# Task requirements:
Report all lines from the entries below in which "Idle" appears.

# Given entries:
+ + + + + + +

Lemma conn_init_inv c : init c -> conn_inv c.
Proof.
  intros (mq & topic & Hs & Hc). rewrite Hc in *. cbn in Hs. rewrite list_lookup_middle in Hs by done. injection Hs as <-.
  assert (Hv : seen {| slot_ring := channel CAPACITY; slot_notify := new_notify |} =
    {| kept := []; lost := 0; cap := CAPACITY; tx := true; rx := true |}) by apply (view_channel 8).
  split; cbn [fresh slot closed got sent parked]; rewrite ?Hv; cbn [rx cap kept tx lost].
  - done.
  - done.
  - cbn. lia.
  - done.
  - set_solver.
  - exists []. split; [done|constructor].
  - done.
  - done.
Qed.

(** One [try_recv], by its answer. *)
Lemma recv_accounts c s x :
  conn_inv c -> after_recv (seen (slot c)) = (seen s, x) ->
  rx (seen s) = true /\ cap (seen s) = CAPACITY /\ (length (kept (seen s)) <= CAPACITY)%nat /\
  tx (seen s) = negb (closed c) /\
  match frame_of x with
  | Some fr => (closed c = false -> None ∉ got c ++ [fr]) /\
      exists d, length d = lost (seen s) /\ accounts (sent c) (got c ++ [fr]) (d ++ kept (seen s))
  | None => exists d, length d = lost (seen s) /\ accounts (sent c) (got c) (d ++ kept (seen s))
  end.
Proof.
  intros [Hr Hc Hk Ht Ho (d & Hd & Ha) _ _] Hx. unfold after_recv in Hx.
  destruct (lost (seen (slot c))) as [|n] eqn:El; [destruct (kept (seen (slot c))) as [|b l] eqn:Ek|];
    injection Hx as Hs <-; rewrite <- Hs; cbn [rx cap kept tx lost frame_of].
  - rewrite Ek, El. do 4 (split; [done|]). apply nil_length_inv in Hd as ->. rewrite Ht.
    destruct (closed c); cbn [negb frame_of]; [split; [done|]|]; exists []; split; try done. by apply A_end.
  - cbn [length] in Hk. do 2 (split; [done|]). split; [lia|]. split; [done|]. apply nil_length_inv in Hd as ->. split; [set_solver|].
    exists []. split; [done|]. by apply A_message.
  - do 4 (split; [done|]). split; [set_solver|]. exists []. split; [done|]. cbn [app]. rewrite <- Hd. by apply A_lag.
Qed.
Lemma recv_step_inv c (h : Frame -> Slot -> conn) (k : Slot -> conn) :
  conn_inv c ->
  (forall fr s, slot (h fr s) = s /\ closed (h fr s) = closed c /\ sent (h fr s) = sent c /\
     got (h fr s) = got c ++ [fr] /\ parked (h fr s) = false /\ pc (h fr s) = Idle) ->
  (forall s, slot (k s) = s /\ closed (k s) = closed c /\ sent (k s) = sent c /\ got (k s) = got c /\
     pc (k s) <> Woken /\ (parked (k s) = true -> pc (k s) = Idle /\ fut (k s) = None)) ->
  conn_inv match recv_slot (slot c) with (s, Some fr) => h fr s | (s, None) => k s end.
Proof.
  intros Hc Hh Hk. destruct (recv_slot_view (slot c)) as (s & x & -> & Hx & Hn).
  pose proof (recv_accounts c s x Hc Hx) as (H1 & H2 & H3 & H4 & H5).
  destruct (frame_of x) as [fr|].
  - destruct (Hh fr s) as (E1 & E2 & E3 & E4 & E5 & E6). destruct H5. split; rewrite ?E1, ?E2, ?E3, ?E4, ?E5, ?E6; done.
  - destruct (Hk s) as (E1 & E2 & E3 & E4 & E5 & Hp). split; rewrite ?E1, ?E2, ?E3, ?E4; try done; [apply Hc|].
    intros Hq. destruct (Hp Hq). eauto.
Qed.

+ + + + + + +

# Answer to this problem:
     got (h fr s) = got c ++ [fr] /\ parked (h fr s) = false /\ pc (h fr s) = Idle) ->
     pc (k s) <> Woken /\ (parked (k s) = true -> pc (k s) = Idle /\ fut (k s) = None)) ->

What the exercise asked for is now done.